◆ WHAT TO WORK ON ◆
Write out the data below exactly, beginning with the first line and ending once the line that has "let userId := ref videoTrack" is written.

***** AVAILABLE RECORDS *****

Definition addVideoTrack (state : VideoTracks.t) (videoTrack : entity) : VideoTracks.t :=
  let stageMemberId := ref videoTrack "stageMemberId" in
  let stageDeviceId := ref videoTrack "stageDeviceId" in
  let userId := ref videoTrack "userId" in
  let stageId := ref videoTrack "stageId" in
  {| byId := <[_id videoTrack := videoTrack]> (byId state);
     byStageMember :=
       <[stageMemberId := upsert (byStageMember state !! stageMemberId) (_id videoTrack)]>
         (byStageMember state);
     byStageDevice :=
       <[stageDeviceId := upsert (byStageDevice state !! stageDeviceId) (_id videoTrack)]>
         (byStageDevice state);
     byUser := <[userId := upsert (byUser state !! userId) (_id videoTrack)]> (byUser state);
     byStage := <[stageId := upsert (byStage state !! stageId) (_id videoTrack)]> (byStage state);
     allIds := upsert (Some (allIds state)) (_id videoTrack) |}.

Definition reduceVideoTracks (state : VideoTracks.t) (a : action) : VideoTracks.t :=
  match a with
  | StageLeft | RESET => initialVideoTracks
  | StageJoined payload => forEach addVideoTrack (videoTracks payload) state
  | VideoTrackAdded videoTrack => addVideoTrack state videoTrack
  | VideoTrackChanged update =>
      {| byId := <[_id update := spread (byId state !! _id update) update]> (byId state);
         byStageMember := byStageMember state;
         byStageDevice := byStageDevice state;
         byStage := byStage state;
         byUser := byUser state;
         allIds := allIds state |}
  | VideoTrackRemoved id =>
      match byId state !! id with
      | None => state
      | Some stored =>
          let stageId := ref stored "stageId" in
          let stageMemberId := ref stored "stageMemberId" in
          let userId := ref stored "userId" in
          let stageDeviceId := ref stored "stageDeviceId" in
          {| byId := omit (Some (byId state)) id;
             byStageMember :=
               <[stageMemberId := without (byStageMember state !! stageMemberId) id]>
                 (byStageMember state);
             byStageDevice :=
               <[stageDeviceId := without (byStageDevice state !! stageDeviceId) id]>
                 (byStageDevice state);
             byStage := <[stageId := without (byStage state !! stageId) id]> (byStage state);
             byUser := <[userId := without (byUser state !! userId) id]> (byUser state);
             allIds := without (Some (allIds state)) id |}
      end
  | _ => state
  end.
End reduceVideoTracks.

(** Running a reducer over a sequence of dispatched actions. *)
Definition run {S} (reduce : S → action → S) (s : S) (evs : list action) : S :=
  foldl reduce s evs.

(** ** The four stores seen through one interface *)

Inductive kind :=
| KCustomGroupPositions
| KCustomStageMemberVolumes
| KDevices
| KVideoTracks.

Definition store (k : kind) : Type :=
  match k with
  | KCustomGroupPositions => CustomGroupPositions.t
  | KCustomStageMemberVolumes => CustomStageMemberVolumes.t
  | KDevices => Devices.t
  | KVideoTracks => VideoTracks.t
  end.

Definition initial (k : kind) : store k :=
  match k with
  | KCustomGroupPositions => initialCustomGroupPositions
  | KCustomStageMemberVolumes => initialCustomStageMemberVolumes
  | KDevices => initialDevices
  | KVideoTracks => initialVideoTracks
  end.

Definition reduce (k : kind) : store k → action → store k :=
  match k with
  | KCustomGroupPositions => reduceCustomGroupPositions
  | KCustomStageMemberVolumes => reduceCustomStageMemberVolumes
  | KDevices => reduceDevices
  | KVideoTracks => reduceVideoTracks
  end.

Definition byIdOf (k : kind) : store k → gmap string entity :=
  match k with
  | KCustomGroupPositions => CustomGroupPositions.byId
  | KCustomStageMemberVolumes => CustomStageMemberVolumes.byId
  | KDevices => Devices.byId
  | KVideoTracks => VideoTracks.byId
  end.

Definition allIdsOf (k : kind) : store k → list string :=
  match k with
  | KCustomGroupPositions => CustomGroupPositions.allIds
  | KCustomStageMemberVolumes => CustomStageMemberVolumes.allIds
  | KDevices => Devices.allIds
  | KVideoTracks => VideoTracks.allIds
  end.

(** The bucket indices of a store, each with the parent-reference field
    that keys it. *)
Definition indicesOf (k : kind) : store k → list (string * gmap string (list string)) :=
  match k with
  | KCustomGroupPositions => λ s,
      [("groupId", CustomGroupPositions.byGroup s);
       ("deviceId", CustomGroupPositions.byDevice s)]
  | KCustomStageMemberVolumes => λ s,
      [("stageMemberId", CustomStageMemberVolumes.byStageMember s);
       ("deviceId", CustomStageMemberVolumes.byDevice s)]
  | KDevices => λ _, []
  | KVideoTracks => λ s,
      [("stageMemberId", VideoTracks.byStageMember s);
       ("stageDeviceId", VideoTracks.byStageDevice s);
       ("stageId", VideoTracks.byStage s);
       ("userId", VideoTracks.byUser s)]
  end.

(** The compound indices, each with its outer and inner key fields. *)
Definition compoundOf (k : kind)
    : store k → list (string * string * gmap string (gmap string string)) :=
  match k with
  | KCustomGroupPositions => λ s,
      [("deviceId", "groupId", CustomGroupPositions.byDeviceAndGroup s)]
  | KCustomStageMemberVolumes => λ s,
      [("deviceId", "stageMemberId", CustomStageMemberVolumes.byDeviceAndStageMember s)]
  | KDevices => λ _, []
  | KVideoTracks => λ _, []
  end.

(** Parent-reference fields of a kind. *)
Definition refFields (k : kind) : list string :=
  match k with
  | KCustomGroupPositions => ["groupId"; "deviceId"]
  | KCustomStageMemberVolumes => ["stageMemberId"; "deviceId"]
  | KDevices => []
  | KVideoTracks => ["stageMemberId"; "stageDeviceId"; "stageId"; "userId"]
  end.

(** The events of a kind. *)
Definition addedEvent (k : kind) : entity → action :=
  match k with
  | KCustomGroupPositions => CustomGroupPositionAdded
  | KCustomStageMemberVolumes => CustomStageMemberVolumeAdded
  | KDevices => DeviceAdded
  | KVideoTracks => VideoTrackAdded
  end.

*****

◆ RESPONSE TO THE EXERCISE ◆
Definition addVideoTrack (state : VideoTracks.t) (videoTrack : entity) : VideoTracks.t :=
  let stageMemberId := ref videoTrack "stageMemberId" in
  let stageDeviceId := ref videoTrack "stageDeviceId" in
  let userId := ref videoTrack "userId" in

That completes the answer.